Acknowledgements

This research project was conducted under the supervision of A/Prof. Lê Cao Kim-Anh for University of Melbourne Mathematics and Statistics Vacation Scholarships Program 2021. This project was funded by a Norman Beischer Medical Research Foundation Grant (2020).

I would like to express my sincere gratitude to my advisor A/Prof. Lê Cao from Melbourne Integrative Genomics for the continuous support of my research. Her immense knowledge in the multi-omics analysis has guided me in all the time of researching and exploring the bioinformatics field.

Furthermore, I would like to thank Prof. Eva Dimitriadis and Dr. Ellen Menkhorst from Gynaecology Research Centre, The Royal Women’s Hospital, for their kind provision of the datasets and invaluable biological inputs that enhances my statistical research results.

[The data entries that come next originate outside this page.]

(** The change outputs from index [idx] on, with the seeds of the fresh ones. *)
Fixpoint change_outputs (new_mss : option hash32) (idx : nat) (denoms : list Z)
    : WM (list OutputData * list (nat * hash32)) :=
  match denoms with
  | [] => mret ([], [])
  | denom :: denoms =>
      '(address, seeds) ←
        match new_mss with
        | Some pk => mret (pk, [])
        | None => seed ← allocate_next_wots_seed; mret (compute_address (keygen seed), [(idx, seed)])
        end;
      out ← salted address denom;
      '(outs, rest) ← change_outputs new_mss (S idx) denoms;
      mret (out :: outs, seeds ++ rest)
  end.

(** [reverse_map[old_idx] = new_idx]. *)
Definition reverse_map (indices : list nat) : list nat :=
  foldl (fun rm p => <[p.2 := p.1]> rm) (replicate (length indices) 0%nat) (zip (seq 0 (length indices)) indices).

(** The outputs in the order of [indices], and where each change output went. *)
Definition reorder (indices : list nat) (outputs : list OutputData) (change_seeds : list (nat * hash32))
    : res WalletError (list OutputData * list (nat * hash32)) :=
  outs ← mapM (fun i => unwrap (outputs !! i)) indices;
  seeds ← mapM (fun p : nat * hash32 => i ← unwrap (reverse_map indices !! p.1); Ok (i, p.2)) change_seeds;
  Ok (outs, seeds).

Definition build_outputs (recipient_address : hash32) (recipient_denominations : list Z) (change_value : Z)
    : WM (list OutputData * list (nat * hash32)) :=
  recipients ← mapM (salted recipient_address) recipient_denominations;
  d ← data;
  new_mss ← (if needs_rotation d then pk ← generate_mss DEFAULT_HEIGHT; mret (Some pk) else mret None);
  '(change, seeds) ←
    (if 0 <? change_value
     then denoms ← ask (fun t => shuffle t (decompose_value change_value));
          change_outputs new_mss (length recipients) denoms
     else mret ([], []));
  let outputs := recipients ++ change in
  indices ← ask (fun t => shuffle t (seq 0 (length outputs)));
  reads (fun _ => reorder indices outputs seeds).

(** ** Commit and reveal *)

Definition check_owned (d : WalletData) (coin_id : hash32) : res WalletError () :=
  bail_if (bool_decide (find_coin d coin_id = None)) CoinNotInWallet.

(** A sibling outside the inputs is allowed only when it is known to be spent. *)
Definition check_siblings (w : World) (inputs : list hash32) (coin_id : hash32) : res WalletError () :=
  check_all (fun sib => bail_if (negb (bool_decide (sib ∈ known_spent w)) && negb (bool_decide (sib ∈ inputs)))
                          CoSpendViolation)
    (wots_siblings (w_data w) coin_id).

Definition prepare_commit (input_coin_ids : list hash32) (outputs : list OutputData)
    (change_seeds : list (nat * hash32)) (privacy_delay is_consolidate : bool) : WM (hash32 * hash32) :=
  _ ← reads (fun w => check_all (check_owned (w_data w)) input_coin_ids);
  _ ← reads (fun w => check_all (check_siblings w input_coin_ids) input_coin_ids);
  shuffled_inputs ← ask (fun t => shuffle t input_coin_ids);
  salt ← ask random;
  let commitment := compute_commitment shuffled_inputs (map hash_for_commitment outputs) salt in
  now ← ask clock;
  delay ← ask random64;
  let reveal_not_before :=
    if privacy_delay then wrap 64 (wrap 64 (now + 30) + delay mod 91) else wrap 64 (wrap 64 (now + 5) + delay mod 11) in
  _ ← update (fun d => set_pending (pending d ++
         [{| pc_commitment := commitment; pc_salt := salt; pc_input_coin_ids := shuffled_inputs; pc_outputs := outputs;
             pc_change_seeds := change_seeds; pc_created_at := now; pc_reveal_not_before := reveal_not_before;
             pc_is_consolidate := is_consolidate |}]) d);
  _ ← save;
  mret (commitment, salt).

Definition pending_commitment (p : PendingCommit) : hash32 :=
  compute_commitment (pc_input_coin_ids p) (map hash_for_commitment (pc_outputs p)) (pc_salt p).

(** A value of zero marks a state thread. *)
Definition reveal_of (wc : WalletCoin) : InputReveal := {|
  in_predicate := p2pk (wc_owner_pk wc); in_value := wc_value wc; in_salt := wc_salt wc;
  in_commitment := if wc_value wc =? 0 then wc_commitment wc else None
|}.

(** The signature of one input: a tree signs once per transaction. *)
Definition sign_owner (commitment : hash32) (wc : WalletCoin) (cache : gmap hash32 bytes)
    : WM (bytes * gmap hash32 bytes) :=
  d ← data;
  match mss_position d (wc_owner_pk wc) with
  | Some pos =>
      match cache !! wc_owner_pk wc with
      | Some sig => mret (sig, cache)
      | None => sig ← sign_mss pos commitment; mret (sig, <[wc_owner_pk wc := sig]> cache)
      end
  | None =>
      _ ← update (mark_signed (wc_address wc));
      mret (sign_wots (wc_seed wc) commitment, cache)
  end.

Fixpoint sign_inputs (commitment : hash32) (ids : list hash32) (cache : gmap hash32 bytes)
    : WM (list InputReveal * list Witness) :=
  match ids with
  | [] => mret ([], [])
  | coin_id :: ids =>
      d ← data;
      match find_coin d coin_id with
      | None => fail CoinNotInWallet
      | Some wc =>
          '(sig, cache) ← sign_owner commitment wc cache;
          '(inputs, witnesses) ← sign_inputs commitment ids cache;
          mret (reveal_of wc :: inputs, ScriptInputs [sig] :: witnesses)
      end
  end.

Definition sign_reveal (p : PendingCommit) : WM (list InputReveal * list Witness) :=
  r ← sign_inputs (pending_commitment p) (pc_input_coin_ids p) ∅;
  _ ← save;
  mret r.

Definition sign_consolidate (p : PendingCommit) : WM (list InputReveal * Witness) :=
  let commitment := pending_commitment p in
  inputs ← reads (fun w => mapM (fun id =>
             wc ← ok_or CoinNotInWallet (find_coin (w_data w) id);
             Ok {| in_predicate := p2pk (wc_owner_pk wc); in_value := wc_value wc; in_salt := wc_salt wc;
                   in_commitment := Some commitment |}) (pc_input_coin_ids p));
  first_coin ← reads (fun w => id ← unwrap (head (pc_input_coin_ids p)); unwrap (find_coin (w_data w) id));
  '(sig, _) ← sign_owner commitment first_coin ∅;
  _ ← save;
  mret (inputs, ScriptInputs [sig]).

This web tool provides an interactive interface to explore the results from multi-omics methods used to study preeclampsia biomarkers. To be used in complementary to the main summary poster here.

Datasets

  • Illumina Novaseq and shotgun proteomics were used to sequence chorionic villus sampling from a cohort of 18 women to obtain (A) mRNA, (B) short RNA, and (C) proteomics count datasets.
  • Of the samples, 8 had a healthy pregnancy, 4 experienced early onset (preterm) preeclampsia, and 6 experienced late onset (term) preeclampsia. This information was encoded in a class vector (D).
  • Genes with low counts were removed and the datasets were then normalised using the TMM method (McCarthy, Chen, & Smyth, 2012).
Schema for datasets. Adapted from @mixOmicsbook

Figure 1: Schema for datasets. Adapted from Lê Cao & Welham (2021)

edgeR

RNA-Seq Differential Expression (DE) analysis univariate tools adopt an inferential approach in statistically testing for a set of individual genes that are differentially expressed between conditions.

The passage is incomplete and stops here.